I don't know the future but I'm happy to give you my prediction in case it's
interesting for you now and hilariously entertaining when we look back in ten
years.

> 1\. Use cases

We built it for fun but I could see myself using to quickly spin up small
little hobby projects, kinda like how you might use Heroku.

We've also talked about the idea of "open services". Think "open-source" where
the source code is free, "open hardware" where the blueprints are free, so
this would be services where both the code and the data are free. You could
fork the whole service including data kinda like a blockchain but without
having to have the overhead of a decentralized service. You don't need Codius
for that but open-services seem to mash more nicely with the anyone-can-pay
mentality of Codius than just running on someone's AWS account.
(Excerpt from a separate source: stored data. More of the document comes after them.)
(* ===== verification/Systick.v ===== *)
(** * The system clock driver

    Models [src/drivers/timer/cortex_m_systick.c] for the tickless kernel, on the SysTick
    counter as the driver describes it: it counts down from [LOAD] to 0 and starts again,
    [COUNTFLAG] is set when it reaches 0 and cleared when [CTRL] is read, and a write to [VAL]
    clears both.  The field [cycles] counts the cycles the counter ran, for the theorems only.

    Time passes while the driver runs: [pace] holds, for each access to a register, the cycles
    that pass before it.  The ticks the driver announces with [update_timelist] are recorded.

    Proved: the cycles the driver reports are exact, however the accesses fall relative to the
    wrap of the counter; what it programs fits the counter and ends on a tick; the kernel is
    told of every whole tick and of no other; two states in which the count is off. *)

From Stdlib Require Import ZArith Lia ZifyBool Bool List.
From stdpp Require Import base tactics numbers list relations.
From S2P Require Import Prelude.

Local Open Scope Z_scope.

(** ** The counter *)

Record systick := mk_systick { LOAD : Z; VAL : Z; CTRL : Z; COUNTFLAG : bool; cycles : Z }.

Definition SysTick_CTRL_ENABLE_Msk : Z := 1.
Definition SysTick_CTRL_TICKINT_Msk : Z := 2.
Definition SysTick_CTRL_CLKSOURCE_Msk : Z := 4.
Definition SysTick_CTRL_COUNTFLAG_Msk : Z := 65536.

(** One cycle. *)
Definition count (h : systick) : systick :=
  if Z.testbit (CTRL h) 0 then
    mk_systick (LOAD h) (if VAL h =? 0 then LOAD h else VAL h - 1) (CTRL h) (COUNTFLAG h || (VAL h =? 1)) (cycles h + 1)
  else h.
Fixpoint run (d : nat) (h : systick) : systick := match d with O => h | S d => run d (count h) end.

(** ** The driver *)

Record clock := mk_clock {
  hw : systick; lastload_cycle : Z; current_cycle : Z; announced_cycle : Z; overflowed_cycle : Z;
  announcements : list Z; pace : list nat;
}.
Notation CM := (ST clock).

Class SysClock := { sys_clock_hw_cycles_per_sec : Z; SYS_CLOCK_TICKS_PER_SEC : Z; CONFIG_TICKLESS_IDLE : bool }.

Definition MAX_COUNTS : Z := 16777215.
Definition CLOSING_COUNTS : Z := 4278190080.
Definition FOREVER : Z := -1.

Definition set_hw (h : systick) (s : clock) := mk_clock h (lastload_cycle s) (current_cycle s) (announced_cycle s) (overflowed_cycle s) (announcements s) (pace s).
Definition set_lastload (v : Z) (s : clock) := mk_clock (hw s) (u32 v) (current_cycle s) (announced_cycle s) (overflowed_cycle s) (announcements s) (pace s).
Definition set_current (v : Z) (s : clock) := mk_clock (hw s) (lastload_cycle s) (u32 v) (announced_cycle s) (overflowed_cycle s) (announcements s) (pace s).
Definition set_announced (v : Z) (s : clock) := mk_clock (hw s) (lastload_cycle s) (current_cycle s) (u32 v) (overflowed_cycle s) (announcements s) (pace s).
Definition set_overflowed (v : Z) (s : clock) := mk_clock (hw s) (lastload_cycle s) (current_cycle s) (announced_cycle s) (u32 v) (announcements s) (pace s).

(** The cycles before an access. *)
Definition pass : CM unit := modify (fun s =>
  match pace s with
  | [] => s
  | d :: p => mk_clock (run d (hw s)) (lastload_cycle s) (current_cycle s) (announced_cycle s) (overflowed_cycle s) (announcements s) p
  end).

Definition read_VAL : CM Z := pass;; gets (fun s => VAL (hw s)).
Definition read_CTRL : CM Z :=
  pass;;
  s ← get;
  let h := hw s in
  modify (set_hw (mk_systick (LOAD h) (VAL h) (CTRL h) false (cycles h)));;
  mret (Z.lor (CTRL h) (if COUNTFLAG h then SysTick_CTRL_COUNTFLAG_Msk else 0)).
(** The reload value has 24 bits. *)
Definition write_LOAD (v : Z) : CM unit := pass;; modify (fun s => let h := hw s in set_hw (mk_systick (Z.land v MAX_COUNTS) (VAL h) (CTRL h) (COUNTFLAG h) (cycles h)) s).
(** The value written does not matter. *)
Definition write_VAL (v : Z) : CM unit := pass;; modify (fun s => let h := hw s in set_hw (mk_systick (LOAD h) 0 (CTRL h) false (cycles h)) s).
Definition write_CTRL (v : Z) : CM unit :=
  pass;; modify (fun s => let h := hw s in set_hw (mk_systick (LOAD h) (VAL h) (Z.land v (Z.lnot SysTick_CTRL_COUNTFLAG_Msk)) (COUNTFLAG h) (cycles h)) s).

Section Driver.
Context `{SysClock}.

Definition CYC_PER_TICK : Z := sys_clock_hw_cycles_per_sec / SYS_CLOCK_TICKS_PER_SEC.
Definition MAX_TICKS : Z := MAX_COUNTS / CYC_PER_TICK - 1.
Definition MAX_CYCLES : Z := MAX_TICKS * CYC_PER_TICK.
Definition MIN_DELAY : Z := Z.max 1024 (CYC_PER_TICK / 16).

Definition elapsed : CM Z :=
  val1 ← read_VAL;
  ctrl ← read_CTRL;
  val2 ← read_VAL;
  (if negb (Z.land ctrl SysTick_CTRL_COUNTFLAG_Msk =? 0) || (val1 <? val2) then
     l ← gets lastload_cycle;
     o ← gets overflowed_cycle;
     modify (set_overflowed (o + l));;
     read_CTRL;;
     skip
   else skip);;
  l ← gets lastload_cycle;
  o ← gets overflowed_cycle;
  mret (u32 (l - val2 + o)).

Definition update_timelist (ticks : Z) : CM unit := modify (fun s =>
  mk_clock (hw s) (lastload_cycle s) (current_cycle s) (announced_cycle s) (overflowed_cycle s) (announcements s ++ [ticks]) (pace s)).

Definition clock_isr : CM unit :=
  elapsed;;
  c ← gets current_cycle;
  o ← gets overflowed_cycle;
  modify (set_current (c + o));;
  modify (set_overflowed 0);;
  c ← gets current_cycle;
  a ← gets announced_cycle;
  let dticks := u32 (c - a) / CYC_PER_TICK in
  modify (set_announced (a + dticks * CYC_PER_TICK));;
  update_timelist dticks.
Lemma rep_drop_head sc r1 r2 l : Rep sc (r1 :: r2 :: l) ->
  Rep (set_refill_head (ring (refill_max sc) (refill_head sc + 1)) sc) (r2 :: l).
Proof.
  intros [Hl Hm Hh Hs Ht Ha]. cbn [length] in *. split; cbn; try done; try lia.
  - unring; lia.
  - rewrite Ht. unring; lia.
  - intros k r Hk. rewrite <- (Ha (S k) r Hk). do 2 f_equal.
    pose proof (lookup_lt_Some _ _ _ Hk) as Hlt. cbn in Hlt. unring; lia.
Qed.

Lemma rep_grow sc l r : Rep sc l -> Z.of_nat (length l) < refill_max sc ->
  let t := ring (refill_max sc) (refill_tail sc + 1) in
  Rep (set_refill_buffer (<[Z.to_nat t := r]> (refill_buffer sc)) (set_refill_tail t sc)) (l ++ [r]).
Proof.
  intros R Hlt t. pose proof R as [Hl Hm Hh Hs Ht Ha].
  assert (Et : t = ring (refill_max sc) (refill_head sc + Z.of_nat (length l))).
  { unfold t. rewrite Ht. unring; lia. }
  split; cbn; rewrite ?length_insert, ?length_app; cbn; try done; try lia.
  - rewrite Et. f_equal. lia.
  - intros k r' Hk. pose proof (lookup_lt_Some _ _ _ Hk) as Hkl.
    rewrite length_app in Hkl. cbn in Hkl. rewrite Et.
    destruct (decide (k = length l)) as [->|Hne].
    + rewrite list_lookup_middle in Hk by done. simplify_eq.
      apply list_lookup_insert_eq. apply lookup_lt_is_Some, (rep_slot_lt _ l); [done|lia].
    + rewrite lookup_app_l in Hk by lia.
      rewrite list_lookup_insert_ne; [by apply Ha|]. intros E. apply ring_inj in E; lia.
Qed.

(** ** Triples for the buffer primitives *)

(** [Holds p m c l sc]: the buffer of [sc] holds [l]; the scalar fields are [p]
    (period), [m] (capacity) and [c] (consumed). *)
Definition Holds (p m c : Z) (l : list refill_t) (sc : thread_sched) : Prop :=
  Rep sc l /\ period sc = p /\ refill_max sc = m /\ consumed sc = c.

Section Triples.
Context `{Config} (p m c : Z).
Implicit Types (sc : thread_sched) (l : list refill_t) (r : refill_t).

Lemma wp_REFILL_HEAD r l (Q : refill_t -> thread_sched -> Prop) sc :
  Holds p m c (r :: l) sc -> Q r sc -> wp REFILL_HEAD Q sc.
Proof.
  intros [R _] HQ. unfold wp, REFILL_HEAD, mbind, ST_bind, gets, REFILL_INDEX.
  by rewrite (rep_head_at _ _ _ R).
Qed.

Lemma wp_REFILL_TAIL r l (Q : refill_t -> thread_sched -> Prop) sc :
  Holds p m c (l ++ [r]) sc -> Q r sc -> wp REFILL_TAIL Q sc.
Proof.
  intros [R _] HQ. unfold wp, REFILL_TAIL, mbind, ST_bind, gets, REFILL_INDEX.
  by rewrite (rep_tail_at _ _ _ R).
Qed.

Lemma wp_write_REFILL_HEAD r r' l (Q : unit -> thread_sched -> Prop) sc :
  Holds p m c (r :: l) sc ->
  (forall sc', Holds p m c (r' :: l) sc' -> Q tt sc') -> wp (write_REFILL_HEAD r') Q sc.
Proof.
  intros (R & ? & ? & ?) HQ.
  unfold wp, write_REFILL_HEAD, mbind, ST_bind, gets, write_REFILL_INDEX.
  rewrite (rep_head_at _ _ _ R). apply HQ. split; [by eapply rep_write_head|done].
Qed.

Lemma wp_write_REFILL_TAIL r r' l (Q : unit -> thread_sched -> Prop) sc :
  Holds p m c (l ++ [r]) sc ->
  (forall sc', Holds p m c (l ++ [r']) sc' -> Q tt sc') -> wp (write_REFILL_TAIL r') Q sc.
Proof.
  intros (R & ? & ? & ?) HQ.
  unfold wp, write_REFILL_TAIL, mbind, ST_bind, gets, write_REFILL_INDEX.
  rewrite (rep_tail_at _ _ _ R). apply HQ. split; [by eapply rep_write_tail|done].
Qed.

Lemma wp_REFILL_NEXT r1 r2 l (Q : refill_t -> thread_sched -> Prop) sc :
  Holds p m c (r1 :: r2 :: l) sc -> Q r2 sc ->
  wp (REFILL_INDEX (refill_next sc (refill_head sc))) Q sc.
Proof.
  intros [R _] HQ. unfold wp, REFILL_INDEX.
  rewrite (rep_next _ _ _ R) by apply R.
  pose proof (rep_at _ _ R 1 r2 eq_refl) as E. change (Z.of_nat 1) with 1 in E. by rewrite E.
Qed.

Lemma wp_refill_pop_head r1 r2 l (Q : refill_t -> thread_sched -> Prop) sc :
  Holds p m c (r1 :: r2 :: l) sc ->
  (forall sc', Holds p m c (r2 :: l) sc' -> Q r1 sc') -> wp refill_pop_head Q sc.
Proof.
  intros HH HQ. pose proof HH as (R & ? & ? & ?). unfold refill_pop_head.
  wp_steps. apply wp_assert.
  { rewrite (rep_single _ _ R). cbn [length]. zcases; [lia|done]. }
  wp_steps. eapply wp_REFILL_HEAD; [done|]. wp_steps.
  pose proof (rep_drop_head _ _ _ _ R) as R'. pose proof (rep_head _ _ R') as Hh.
  apply wp_assert.
  { apply Z.ltb_lt. cbn. rewrite (rep_next _ _ _ R) by apply R. apply Hh. }
  apply HQ. cbn. rewrite (rep_next _ _ _ R) by apply R. split; [done|]. cbn. auto.
Qed.

Lemma wp_refill_add_tail r l (Q : unit -> thread_sched -> Prop) sc :
  Holds p m c l sc -> Z.of_nat (length l) < m ->
  (forall sc', Holds p m c (l ++ [r]) sc' -> Q tt sc') -> wp (refill_add_tail r) Q sc.
Proof.
  intros HH Hlt HQ. pose proof HH as (R & ? & Hm & ?). unfold refill_add_tail.
  wp_steps. apply wp_assert.
  { rewrite (rep_refill_size _ _ R). apply Z.ltb_lt. lia. }
  assert (Ht : 0 <= refill_tail sc < refill_max sc).
  { rewrite (rep_tail _ _ R). destruct R. unring; lia. }
  pose proof (rep_grow _ _ r R ltac:(lia)) as R'.
  wp_steps. unfold wp at 1, write_REFILL_TAIL, mbind, ST_bind, gets, write_REFILL_INDEX.
  cbn [refill_tail set_refill_tail refill_buffer].
  rewrite (rep_next _ _ _ R) by done.
  destruct (refill_buffer sc !! _) eqn:E.
  - apply wp_assert.
    + apply Z.ltb_lt. destruct R. unring; lia.
    + apply HQ. split; [done|]. cbn. auto.
  - apply lookup_ge_None in E. destruct R. unring; lia.
Qed.
End Triples.

(** ** What the scheduling step does to the list *)

Fixpoint total (l : list refill_t) : Z :=
  match l with
  | [] => 0
  | r :: l => refill_amount r + total l
  end.

Fixpoint ordered (l : list refill_t) : Prop :=
  match l with
  | r1 :: ((r2 :: _) as l') => refill_time r1 <= refill_time r2 /\ ordered l'
  | _ => True
  end.

Definition refill_ok (r : refill_t) : Prop := 0 <= refill_time r < 2 ^ 64 /\ 0 <= refill_amount r.

(** Entries are in range and the whole budget fits a [ticks_t]. *)
Definition valid (l : list refill_t) : Prop := Forall refill_ok l /\ total l < 2 ^ 64.

Lemma total_app l1 l2 : total (l1 ++ l2) = total l1 + total l2.
Proof. induction l1; cbn; lia. Qed.

Lemma total_nonneg l : Forall refill_ok l -> 0 <= total l.
Proof. induction 1 as [|r l [? ?] ? IH]; cbn; lia. Qed.

Lemma ordered_snoc l t r : ordered (l ++ [t]) -> refill_time t <= refill_time r ->
  ordered (l ++ [t; r]).
Proof.
  induction l as [|a l IH]; cbn; [by intuition|].
  destruct l as [|b l]; cbn in *; intuition.
Qed.

Lemma ordered_raise_last l t r : ordered (l ++ [t]) -> refill_time t <= refill_time r ->
  ordered (l ++ [r]).
Proof.
  induction l as [|a l IH]; cbn; [done|].
  destruct l as [|b l]; cbn in *; intuition lia.
Qed.

Lemma ordered_tail r l : ordered (r :: l) -> ordered l.
Proof. destruct l; cbn; intuition. Qed.

Lemma ordered_lower_head r r' l : ordered (r :: l) -> refill_time r' <= refill_time r ->
  ordered (r' :: l).
Proof. destruct l; cbn; intuition lia. Qed.

(** [schedule_used] on the list [init ++ [t]]. *)
Definition spec_schedule_used (init : list refill_t) (t new : refill_t) : list refill_t :=
  let amount := u64 (refill_amount t + refill_amount new) in
  if (refill_amount new <? MIN_BUDGET) && (0 <? Z.of_nat (length init)) then
    init ++ [mk_refill (Z.max (refill_time new) (refill_time t)) amount]
  else if refill_time new <=? refill_time t then init ++ [set_amount amount t]
  else init ++ [t; new].

Lemma wp_schedule_used `{Config} p m c init t new (Q : unit -> thread_sched -> Prop) sc :
  Holds p m c (init ++ [t]) sc -> Z.of_nat (length (init ++ [t])) < m ->
  (forall sc', Holds p m c (spec_schedule_used init t new) sc' -> Q tt sc') ->
  wp (schedule_used new) Q sc.
Proof.
  intros HH Hlt HQ. unfold schedule_used. wp_steps.
  assert (Hs : negb (refill_single sc) = (0 <? Z.of_nat (length init))).
  { rewrite (rep_single _ _ (proj1 HH)), length_app. cbn [length].
    zcases; cbn; lia || done. }
  rewrite Hs. unfold spec_schedule_used in HQ.
  destruct ((refill_amount new <? MIN_BUDGET) && _).
  - wp_steps. eapply wp_REFILL_TAIL; [done|]. wp_steps.
    eapply wp_write_REFILL_TAIL; [done|]. intros sc1 H1. wp_steps.
    eapply wp_REFILL_TAIL; [done|]. by eapply wp_write_REFILL_TAIL.
  - wp_steps. eapply wp_REFILL_TAIL; [done|].
    destruct (refill_time new <=? refill_time t).
    + by eapply wp_write_REFILL_TAIL.
    + eapply wp_refill_add_tail; [done|done|]. by rewrite <- app_assoc.
Qed.

Lemma spec_schedule_used_length init t new :
  (length (init ++ [t]) <= length (spec_schedule_used init t new) <= S (length (init ++ [t])))%nat.
Proof.
  unfold spec_schedule_used. repeat case_match; rewrite !length_app; cbn; lia.
Qed.

(** Scheduling keeps every tick: the list gains exactly the amount scheduled. *)
Lemma spec_schedule_used_valid init t new :
  valid (init ++ [t]) -> refill_ok new -> total (init ++ [t]) + refill_amount new < 2 ^ 64 ->
  valid (spec_schedule_used init t new) /\
  total (spec_schedule_used init t new) = total (init ++ [t]) + refill_amount new.
Proof.
  intros [Hok Hsum] [Hnt Hna] Hlt. apply Forall_app in Hok as [Hi Ht].
  apply Forall_singleton in Ht as [Htt Hta].
  pose proof (total_nonneg _ Hi) as Hi0. rewrite total_app in *. cbn in *.
  assert (E : u64 (refill_amount t + refill_amount new) = refill_amount t + refill_amount new)
    by (apply u64_small; lia).
  unfold spec_schedule_used, valid. rewrite E.
  repeat case_match; rewrite total_app, Forall_app; cbn;
    (split; [split; [split; [done|]|lia]|lia]);
    repeat constructor; cbn; lia.
Qed.
(** A power of two is reduced by its mask. *)
Lemma power_mask size x : 0 < size < 2 ^ 32 -> is_power_of_two size = true -> Z.land x (size - 1) = x mod size.
Proof.
  intros Hs Hp. unfold is_power_of_two in Hp. apply andb_true_iff in Hp as [_ Hp]. apply Z.eqb_eq in Hp.
  rewrite u32_small in Hp by lia. pose proof (Z.log2_nonneg size) as Hl.
  assert (size = 2 ^ Z.log2 size) as E.
  { destruct (Z.log2_spec size) as [H1 H2]; [lia|]. rewrite Z.pow_succ_r in H2 by done.
    destruct (Z.eq_dec size (2 ^ Z.log2 size)) as [|Hne]; [done|]. exfalso.
    assert (Z.testbit (Z.land size (size - 1)) (Z.log2 size) = true) as Hb.
    { rewrite Z.land_spec, (Z.bit_log2 size) by lia. cbn [andb].
      assert (Z.log2 (size - 1) = Z.log2 size) as <-.
      { apply Z.log2_unique; [done|]. rewrite Z.pow_succ_r by done. lia. }
      apply Z.bit_log2. pose proof (Z.pow_pos_nonneg 2 (Z.log2 size)). lia. }
    by rewrite Hp, Z.bits_0 in Hb. }
  rewrite E at 1. rewrite Z.sub_1_r, <-Z.ones_equiv.
  rewrite Z.land_ones by done. by rewrite <-E.
Qed.

(** ** Lists of cells *)

Lemma length_splice off src d : (off + length src <= length d)%nat -> length (splice off src d) = length d.
Proof. intros Hl. unfold splice. rewrite !length_app, length_take, length_drop. lia. Qed.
Another use case is if somebody wants to create a decentralized application,
today they have to run around recruiting hosts. I used to work at Ripple and
we'd run around and ask people to please run validators. It required a whole
team and a lot of Powerpoint to get to a decent number. Many other projects
like BigchainDB went through a similar process. Codius basically makes this a
one click affair, you just upload to whatever hosts you want, publish the
source code and anyone can verify that the hosts claim to be running the code
you say you uploaded. So people have to trust a majority of the hosts (which
all distributed consensus systems provably require) but not you as the
uploader.

Another idea we had was beneficial digital organisms. We already have
"viruses", i.e. programs that replicate without permission. But Codius
provides a platform where programs can run by paying without having to steal
computing resources. So you could imagine programs that earn money and then
pay to run longer or on more hosts.

> 2\. Long term vision for different paths along which you might see this
> evolve?

I just started a company called Coil which is building tech so websites can
make money. I think this could come together with Codius to make websites that
earn money from users visiting them and then pay for their own hosting. Those
websites could in principle survive their creators by centuries. I think
that's pretty cool.

Obviously, all of these ideas have been talked about by others long before
Codius but my pitch for Codius would be that it's a nice and pragmatic, web-y
way to do it vs the clunky, blockchain-based approach.